On the effectiveness of Large Language Models in the mechanical design domain
Daniele Grandi, Fabian Riquelme
TL;DR
This work probes the effectiveness of large language models in the mechanical design domain by leveraging domain-specific semantic names from the ABC CAD dataset. It introduces two unsupervised evaluation tasks—binary sentence-pair entailment and zero-shot assembly-name prediction—and demonstrates that a contrastively pre-trained Bert variant substantially outperforms baselines on assembly-name prediction, achieving a top-1 accuracy of 0.386. The results reveal notable failure modes tied to data scarcity, high lexical diversity, and non-semantic labels, while offering concrete guidance on fine-tuning strategies (learning rate, sequence length, dropout, and multi-head attention) to mitigate overfitting. Overall, the study provides a foundation for applying domain-adapted transformer models to CAD-related language and suggests directions for generative and data-augmentation approaches to better support mechanical designers.
Abstract
In this work, we seek to understand the performance of large language models in the mechanical engineering domain. We leverage the semantic data found in the ABC dataset, specifically the assembly names that designers assigned to the overall assemblies, and the individual semantic part names that were assigned to each part.
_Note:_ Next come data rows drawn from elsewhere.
(** Recording a broker event never loses evidence: the row's state only
    climbs the ladder CLAIMED, GATEWAY_STARTED, PRE_ACK_RECORDED, UNCONFIRMED,
    BROKER_ACCEPTED, CHEJAN_CONFIRMED, every timestamp and identifying field
    already written stays as it is, no other row changes, and the table's
    invariant (timestamps entailed by the state, one row per idempotency key,
    simulation scope) is kept; the only exception is the unique index. *)
Theorem broker_event_keeps_evidence py_repr t command event_type p event_id occurred_at :
  table_ok t -> is_order_command_type (gc_command_type command) = true ->
  match record_order_broker_event py_repr t command event_type p event_id occurred_at with
  | Ok (t', _) =>
      table_ok t' /\ extends t t' /\
      forall cid, cid <> gc_command_id command -> t' !! cid = t !! cid
  | Err e => e = IntegrityError
  end.
Proof.
  intros Ht Ho. destruct (record_order_broker_event _ _ _ _ _ _ _) as [[t' st]|e] eqn:E.
  - apply event_ok in E as ([? ?] & ? & _); done.
  - unfold record_order_broker_event in E. rewrite Ho in E. cbn [negb] in E.
    destruct (_state_for_event py_repr event_type p); [|done].
    match type of E with context [_upsert_boundary ?a ?b ?c ?d ?e ?f ?g ?h] =>
      destruct (_upsert_boundary a b c d e f g h) as [[]|] eqn:Eu end; [done|].
    apply upsert_err in Eu. cbn in E. congruence.
Qed.

(** ** When routing is clear *)

Lemma elem_of_rows {A} (t : gmap string A) a : a ∈ rows t <-> exists k, t !! k = Some a.
Proof.
  unfold rows. rewrite list_elem_of_fmap. split.
  - intros ([k a'] & -> & H). exists k. by apply elem_of_map_to_list in H.
  - intros (k & H). exists (k, a). split; [done|by apply elem_of_map_to_list].
Qed.

Lemma count_pos {A} (p : A -> bool) l : (0 <? count p l) = false <-> forall a, a ∈ l -> p a = false.
Proof.
  unfold count. rewrite Z.ltb_ge. induction l as [|a l IH]; simpl; [split; [set_solver|lia]|].
  destruct (p a) eqn:E; simpl.
  - split; [lia|]. intros H. rewrite (H a) in E; [done|by apply elem_of_cons; left].
  - rewrite IH. split.
    + intros H b [->|Hb]%elem_of_cons; auto.
    + intros H b Hb. apply H, elem_of_cons. by right.
Qed.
After pre-processing the data we developed two unsupervised tasks to evaluate how different model architectures perform on domain-specific data: a binary sentence-pair classification task and a zero-shot classification task. We achieved a 0.62 accuracy for the binary sentence-pair classification task with a fine-tuned model that focuses on fighting over-fitting: 1) modifying learning rates, 2) dropout values, 3) Sequence Length, and 4) adding a multi-head attention layer. Our model on the zero-shot classification task outperforms the baselines by a wide margin, and achieves a top-1 classification accuracy of 0.386. The results shed some light on the specific failure modes that arise when learning from language in this domain.